#### DATA RECORDS
Lemma parse_value_step j rest :
  wf_json j -> (length (print_json j) < S f)%nat -> delimited rest ->
  parse_value (S f) (print_json j ++ rest) = Some (j, rest).
Proof using IHm IHe.
  destruct j as [|[]|lit|s|[|v l]|[|[k v] ms]]; try (intros; reflexivity).
  - intros [] ??. by apply parse_number.
  - intros Hs _ _. unfold print_json, quote. simpl app. rewrite parse_value_str.
    rewrite <- (assoc_L (++)). simpl. by rewrite unquote_quote_body.
  - intros Hwf Hlen _. pose proof Hwf as [Hv _].
    destruct (print_json_head v Hv) as (c & t & Hp & Hsp & Hc1 & Hc2).
    assert (Hhd : exists t', print_elems print_json (v :: l) = c :: t').
    { destruct l; simpl; rewrite Hp; eauto. } destruct Hhd as [t' Ht'].
    pose proof (IHe (v :: l) rest) as IH. cbn [print_json] in *.
    remember (print_elems print_json (v :: l)) as E. simpl app. rewrite parse_value_arr.
    rewrite <- (assoc_L (++)). simpl app.
    assert (eat ["]"%char] (skip_ws (E ++ "]"%char :: rest)) = None) as ->.
    { rewrite Ht'. simpl. rewrite Hsp. by rewrite decide_False. }
    rewrite IH; [done..|]. simpl in Hlen. rewrite length_app in Hlen. simpl in *. lia.
  - intros Hwf Hlen _.
    assert (Hhd : exists t', print_members print_json ((k, v) :: ms) = dquote :: t').
    { destruct ms; unfold print_members, quote; simpl; eauto. } destruct Hhd as [t' Ht'].
    pose proof (IHm ((k, v) :: ms) rest) as IH. cbn [print_json] in *.
    remember (print_members print_json ((k, v) :: ms)) as E. simpl app. rewrite parse_value_obj.
    rewrite <- (assoc_L (++)). simpl app.
    assert (eat ["}"%char] (skip_ws (E ++ "}"%char :: rest)) = None) as ->.
    { by rewrite Ht'. }
    rewrite IH; [done..|]. simpl in Hlen. rewrite length_app in Hlen. simpl in *. lia.
Qed.

Lemma parse_members_step ms rest :
  ms <> [] -> wf_json (JObj ms) -> (length (print_members print_json ms) < S f)%nat ->
  parse_members (S f) (print_members print_json ms ++ "}"%char :: rest) = Some (ms, rest).
Proof using IHv IHm.
  destruct ms as [|[k v] ms]; [done|]. intros _ [[Hk Hv] Hms] Hlen. simpl in Hk, Hv.
  destruct (decide (ms = [])) as [->|Hne].
  - cbn [print_members] in *. rewrite <- (assoc_L (++)). rewrite <- app_comm_cons, parse_member_key by done.
    rewrite length_app in Hlen. simpl in Hlen. by rewrite IHv by (done || lia).
  - rewrite print_members_cons in * by done.
    rewrite ?length_app, ?length_cons, ?length_app, ?length_cons in Hlen.
    rewrite <- (assoc_L (++)), <- app_comm_cons, parse_member_key by done.
    rewrite <- (assoc_L (++)). simpl. rewrite IHv by (done || lia). simpl.
    rewrite IHm by (done || lia). done.
Qed.

Lemma parse_elems_step l rest :
  l <> [] -> wf_json (JArr l) -> (S (length (print_elems print_json l)) < S f)%nat ->
  parse_elems (S f) (print_elems print_json l ++ "]"%char :: rest) = Some (l, rest).
Proof using IHv IHe.
  destruct l as [|v l]; [done|]. intros _ [Hv Hl] Hlen.
  destruct (decide (l = [])) as [->|Hne].
  - simpl in *. rewrite IHv by (done || lia). done.
  - rewrite print_elems_cons in * by done.
    rewrite !length_app in Hlen. simpl in Hlen.
    rewrite <- (assoc_L (++)). cbn [parse_elems]. simpl. rewrite IHv by (done || lia). simpl.
    rewrite IHe by (done || lia). done.
Qed.
End roundtrip.

Theorem parse_print_value fuel :
  (forall j rest, wf_json j -> (length (print_json j) < fuel)%nat -> delimited rest ->
     parse_value fuel (print_json j ++ rest) = Some (j, rest)) /\
  (forall ms rest, ms <> [] -> wf_json (JObj ms) ->
     (length (print_members print_json ms) < fuel)%nat ->
     parse_members fuel (print_members print_json ms ++ "}"%char :: rest) = Some (ms, rest)) /\
  (forall l rest, l <> [] -> wf_json (JArr l) ->
     (S (length (print_elems print_json l)) < fuel)%nat ->
     parse_elems fuel (print_elems print_json l ++ "]"%char :: rest) = Some (l, rest)).
Proof.
  induction fuel as [|f (IHv & IHm & IHe)]; [split_and!; intros; lia|].
  split_and!; intros;
    [by apply parse_value_step|by apply parse_members_step|by apply parse_elems_step].
Qed.

(** Every well-formed document reads back as itself. *)
Theorem parse_print_json j : wf_json j -> parse_json (print_json j) = Some j.
Proof.
  intros Hj. unfold parse_json.
  pose proof (proj1 (parse_print_value (S (length (print_json j)))) j [] Hj) as H.
  rewrite app_nil_r in H. rewrite H; [done|lia|done].
Qed.

(** ** Reading is not affected by what follows *)

(** The branch of [unquote] taken after a surrogate escape. *)
Definition after_surrogate (r : Z) (s6 : bytes) : option (bytes * bytes) :=
  match s6 with
  | x :: y :: k1 :: k2 :: k3 :: k4 :: s12 =>
      if decide (x = backslash /\ y = "u"%char) then
        match hex4 k1 k2 k3 k4 with
        | Some r2 =>
            match utf16_decode r r2 with
            | Some rr => emit (utf8_enc rr) (unquote s12)
            | None => emit replacement (unquote s6)
            end
        | None => emit replacement (unquote s6)
        end
      else emit replacement (unquote s6)
  | _ => emit replacement (unquote s6)
  end.

Lemma after_surrogate_plain r s :
  (forall s', s <> backslash :: "u"%char :: s') -> after_surrogate r s = emit replacement (unquote s).
Proof.
  intros H. unfold after_surrogate.
  destruct s as [|x [|y [|k1 [|k2 [|k3 [|k4 s12]]]]]]; try done.
  rewrite decide_False; [done|]. intros [-> ->]. by eapply H.
Qed.

Lemma emit_app x s r t (o o' : option (bytes * bytes)) :
  (forall y r, o = Some (y, r) -> o' = Some (y, r ++ t)) ->
  emit x o = Some (s, r) -> emit x o' = Some (s, r ++ t).
Proof.
  intros H. destruct o as [[y r']|]; simpl; [|done]. intros [= <- <-]. by rewrite (H y r').
Qed.

Lemma unquote_high s : Forall (fun c => (bz c <? 128) = false) s -> unquote s = None.
Proof.
  remember (length s) as n eqn:Hn. revert s Hn.
  induction n as [n IH] using lt_wf_ind. intros s -> Hs.
  assert (IH' : forall a t, suffix t s -> t <> s -> emit a (unquote t) = None).
  { intros a t [p ->] Hne. rewrite (IH (length t)); [done| |done|].
    - rewrite length_app. destruct p; [done|]. simpl. lia.
    - by apply Forall_app in Hs as []. }
  destruct s as [|a s1]; [done|]. apply Forall_cons in Hs as [Ha _].
  assert (a <> dquote /\ a <> backslash) as [? ?] by (split; intros ->; done).
  cbn [unquote]. rewrite !decide_False by done.
  destruct (Z.ltb_spec (bz a) 32); [done|]. rewrite Ha.
  assert (Hlen : forall u v : bytes, length u <> length v -> u <> v) by congruence.
  destruct s1 as [|b s2]; [done|]. destruct (seq2 a b).
  { apply IH'; [by exists [a; b]|apply Hlen; simpl; lia]. }
  assert (Hb : emit replacement (unquote (b :: s2)) = None).
  { apply IH'; [by exists [a]|apply Hlen; simpl; lia]. }
  destruct s2 as [|c s3]; [done|]. destruct (seq3 a b c).
  { apply IH'; [by exists [a; b; c]|apply Hlen; simpl; lia]. }
  destruct s3 as [|d s4]; [done|]. destruct (seq4 a b c d); [|done].
  apply IH'; [by exists [a; b; c; d]|apply Hlen; simpl; lia].
Qed.

Lemma between_high lo hi c : 128 <= lo -> between lo hi c = true -> (bz c <? 128) = false.
Proof. unfold between. intros. bool_facts. apply Z.ltb_ge. lia. Qed.

Lemma seq3_high a b c : seq3 a b c = true -> (bz b <? 128) = false.
Proof.
  unfold seq3, cont. intros H. bool_facts.
  apply orb_true_iff in H as [[H|H]%orb_true_iff|H]; bool_facts;
    (eapply between_high; [|eassumption]; lia).
Qed.

Lemma seq4_high a b c d : seq4 a b c d = true -> (bz b <? 128) = false /\ (bz c <? 128) = false.
Proof.
  unfold seq4, cont. intros H. bool_facts. split; [|eapply between_high; [|eassumption]; lia].
  apply orb_true_iff in H as [[H|H]%orb_true_iff|H]; bool_facts;
    (eapply between_high; [|eassumption]; lia).
Qed.

Lemma after_surrogate_app q s t x r :
  (forall u p z, (length u <= length s)%nat ->
     emit p (unquote u) = Some (x, z) -> emit p (unquote (u ++ t)) = Some (x, z ++ t)) ->
  after_surrogate q s = Some (x, r) -> after_surrogate q (s ++ t) = Some (x, r ++ t).
Proof.
  intros IH. destruct s as [|x1 [|x2 s']].
  - done.
  - destruct (decide (x1 = backslash)) as [->|Hx1]; [done|].
    rewrite (after_surrogate_plain q [x1]), (after_surrogate_plain q ([x1] ++ t))
      by (intros ? [=]; done). by apply IH.
  - destruct (decide (x1 = backslash /\ x2 = "u"%char)) as [[-> ->]|Hno].
    + destruct s' as [|k1 [|k2 [|k3 [|k4 s12]]]]; try done.
      unfold after_surrogate. cbn [app]. rewrite !decide_True by done.
      destruct (hex4 k1 k2 k3 k4) as [q2|]; [destruct (utf16_decode q q2)|];
        rewrite ?app_comm_cons; apply IH; simpl; lia.
    + rewrite (after_surrogate_plain q (x1 :: x2 :: s')), (after_surrogate_plain q (_ ++ t))
        by (intros ? [=]; naive_solver). by apply IH.
Qed.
########
> _WORK REQUEST_
Copy each line of the data that includes the word "eauto".

> _SOLUTION FOR THIS EXERCISE_
    { destruct l; simpl; rewrite Hp; eauto. } destruct Hhd as [t' Ht'].
    { destruct ms; unfold print_members, quote; simpl; eauto. } destruct Hhd as [t' Ht'].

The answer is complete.